**DATA SHOWN:**

--------------------------------------------------

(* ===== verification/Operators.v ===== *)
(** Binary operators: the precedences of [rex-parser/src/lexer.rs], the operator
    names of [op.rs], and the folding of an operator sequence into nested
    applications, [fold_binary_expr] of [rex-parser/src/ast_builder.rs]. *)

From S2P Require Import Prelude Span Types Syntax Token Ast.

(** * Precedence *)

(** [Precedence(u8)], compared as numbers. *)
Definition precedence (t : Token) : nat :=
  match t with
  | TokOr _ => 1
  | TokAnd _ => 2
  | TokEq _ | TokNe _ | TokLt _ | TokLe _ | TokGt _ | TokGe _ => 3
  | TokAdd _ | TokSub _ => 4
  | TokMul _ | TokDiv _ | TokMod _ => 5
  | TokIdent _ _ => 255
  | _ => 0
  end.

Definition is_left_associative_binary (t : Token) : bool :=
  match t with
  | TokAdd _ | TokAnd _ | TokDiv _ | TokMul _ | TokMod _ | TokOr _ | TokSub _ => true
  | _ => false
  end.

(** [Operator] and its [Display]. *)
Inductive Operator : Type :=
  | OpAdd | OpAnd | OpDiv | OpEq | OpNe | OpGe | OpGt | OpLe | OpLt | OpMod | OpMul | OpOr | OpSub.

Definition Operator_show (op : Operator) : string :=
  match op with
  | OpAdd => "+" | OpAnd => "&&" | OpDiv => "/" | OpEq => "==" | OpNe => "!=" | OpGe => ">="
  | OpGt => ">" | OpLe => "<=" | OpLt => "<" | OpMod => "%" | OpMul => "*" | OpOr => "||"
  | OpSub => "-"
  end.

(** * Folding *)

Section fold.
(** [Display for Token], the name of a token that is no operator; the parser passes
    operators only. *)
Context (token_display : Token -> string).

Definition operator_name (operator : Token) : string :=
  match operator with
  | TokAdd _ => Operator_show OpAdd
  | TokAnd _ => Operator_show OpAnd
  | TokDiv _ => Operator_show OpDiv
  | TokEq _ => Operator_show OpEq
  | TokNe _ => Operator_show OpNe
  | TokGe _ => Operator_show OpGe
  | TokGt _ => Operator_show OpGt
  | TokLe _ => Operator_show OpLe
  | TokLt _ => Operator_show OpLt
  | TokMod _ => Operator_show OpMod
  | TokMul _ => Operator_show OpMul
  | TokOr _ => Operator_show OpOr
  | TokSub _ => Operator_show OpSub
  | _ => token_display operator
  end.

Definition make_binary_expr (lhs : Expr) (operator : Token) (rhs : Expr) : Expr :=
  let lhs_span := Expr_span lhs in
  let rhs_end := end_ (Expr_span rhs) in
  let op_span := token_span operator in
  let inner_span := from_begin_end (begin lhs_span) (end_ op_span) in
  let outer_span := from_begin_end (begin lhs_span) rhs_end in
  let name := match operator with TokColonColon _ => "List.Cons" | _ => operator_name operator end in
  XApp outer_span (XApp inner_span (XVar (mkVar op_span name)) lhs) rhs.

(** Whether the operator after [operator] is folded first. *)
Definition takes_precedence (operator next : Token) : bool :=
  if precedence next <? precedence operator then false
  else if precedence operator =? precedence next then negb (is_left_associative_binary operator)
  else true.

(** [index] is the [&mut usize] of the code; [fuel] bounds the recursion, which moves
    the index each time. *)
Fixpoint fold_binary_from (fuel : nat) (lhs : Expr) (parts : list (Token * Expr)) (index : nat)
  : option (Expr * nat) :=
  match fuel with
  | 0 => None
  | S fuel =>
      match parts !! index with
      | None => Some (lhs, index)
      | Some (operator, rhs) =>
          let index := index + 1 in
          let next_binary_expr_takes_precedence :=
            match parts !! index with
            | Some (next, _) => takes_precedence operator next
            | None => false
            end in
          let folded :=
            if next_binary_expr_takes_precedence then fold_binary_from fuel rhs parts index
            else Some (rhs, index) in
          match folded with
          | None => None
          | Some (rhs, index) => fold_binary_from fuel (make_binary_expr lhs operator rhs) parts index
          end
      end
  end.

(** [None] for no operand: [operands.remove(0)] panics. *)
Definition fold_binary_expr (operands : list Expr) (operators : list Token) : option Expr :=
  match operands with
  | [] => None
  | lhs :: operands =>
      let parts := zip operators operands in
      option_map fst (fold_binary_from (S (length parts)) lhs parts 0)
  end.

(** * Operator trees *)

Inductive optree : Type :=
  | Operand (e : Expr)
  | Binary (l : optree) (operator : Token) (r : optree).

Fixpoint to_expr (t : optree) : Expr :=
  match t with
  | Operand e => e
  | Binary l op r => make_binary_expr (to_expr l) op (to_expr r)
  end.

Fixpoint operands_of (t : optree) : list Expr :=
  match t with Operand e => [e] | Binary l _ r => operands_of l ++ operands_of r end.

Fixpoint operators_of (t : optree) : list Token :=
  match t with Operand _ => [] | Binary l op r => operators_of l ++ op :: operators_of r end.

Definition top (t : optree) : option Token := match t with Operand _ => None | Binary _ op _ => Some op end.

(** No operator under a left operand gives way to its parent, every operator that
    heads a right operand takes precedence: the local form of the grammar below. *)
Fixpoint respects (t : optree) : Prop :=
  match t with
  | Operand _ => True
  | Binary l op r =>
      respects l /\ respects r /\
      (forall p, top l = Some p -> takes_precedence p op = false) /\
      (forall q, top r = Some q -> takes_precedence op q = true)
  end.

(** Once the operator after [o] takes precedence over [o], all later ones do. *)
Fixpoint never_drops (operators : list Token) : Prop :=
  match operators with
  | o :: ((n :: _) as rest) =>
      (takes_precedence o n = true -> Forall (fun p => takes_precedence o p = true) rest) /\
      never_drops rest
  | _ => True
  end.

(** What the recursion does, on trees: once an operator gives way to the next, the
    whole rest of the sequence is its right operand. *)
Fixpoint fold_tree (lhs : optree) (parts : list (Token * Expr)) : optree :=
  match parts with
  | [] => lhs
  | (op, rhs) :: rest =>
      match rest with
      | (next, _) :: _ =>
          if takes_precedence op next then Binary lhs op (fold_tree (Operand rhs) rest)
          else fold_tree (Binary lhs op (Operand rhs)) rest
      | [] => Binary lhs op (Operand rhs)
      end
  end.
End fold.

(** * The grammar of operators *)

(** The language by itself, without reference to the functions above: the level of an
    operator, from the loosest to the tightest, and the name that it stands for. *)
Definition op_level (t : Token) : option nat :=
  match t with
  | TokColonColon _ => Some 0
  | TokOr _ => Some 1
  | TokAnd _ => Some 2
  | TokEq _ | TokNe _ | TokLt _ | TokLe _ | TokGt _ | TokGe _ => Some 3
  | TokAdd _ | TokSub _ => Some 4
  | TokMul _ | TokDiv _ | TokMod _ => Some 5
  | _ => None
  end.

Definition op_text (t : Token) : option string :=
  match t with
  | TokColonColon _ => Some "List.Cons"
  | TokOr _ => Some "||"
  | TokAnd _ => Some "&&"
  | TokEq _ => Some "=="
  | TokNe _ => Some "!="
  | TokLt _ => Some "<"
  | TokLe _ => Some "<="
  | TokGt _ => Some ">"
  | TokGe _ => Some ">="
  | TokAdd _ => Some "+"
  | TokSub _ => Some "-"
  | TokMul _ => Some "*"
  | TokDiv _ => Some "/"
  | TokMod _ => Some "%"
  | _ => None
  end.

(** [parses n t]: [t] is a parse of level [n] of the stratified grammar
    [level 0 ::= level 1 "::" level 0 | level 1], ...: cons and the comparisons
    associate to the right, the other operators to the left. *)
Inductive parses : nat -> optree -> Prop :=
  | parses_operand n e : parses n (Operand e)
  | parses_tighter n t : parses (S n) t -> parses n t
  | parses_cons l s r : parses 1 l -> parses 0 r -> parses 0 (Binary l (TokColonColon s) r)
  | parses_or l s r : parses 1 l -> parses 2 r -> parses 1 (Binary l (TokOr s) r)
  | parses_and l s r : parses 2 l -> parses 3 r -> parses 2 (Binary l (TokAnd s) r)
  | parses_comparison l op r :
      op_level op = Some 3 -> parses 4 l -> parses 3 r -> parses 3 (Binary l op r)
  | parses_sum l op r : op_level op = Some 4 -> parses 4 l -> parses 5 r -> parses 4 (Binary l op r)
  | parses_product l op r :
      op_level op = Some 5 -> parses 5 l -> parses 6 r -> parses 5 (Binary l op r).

--------------------------------------------------

**EXERCISE:** Looking at the data above, work out how many lines contain "that" and answer with the figure only.

**EXPECTED OUTPUT:** 3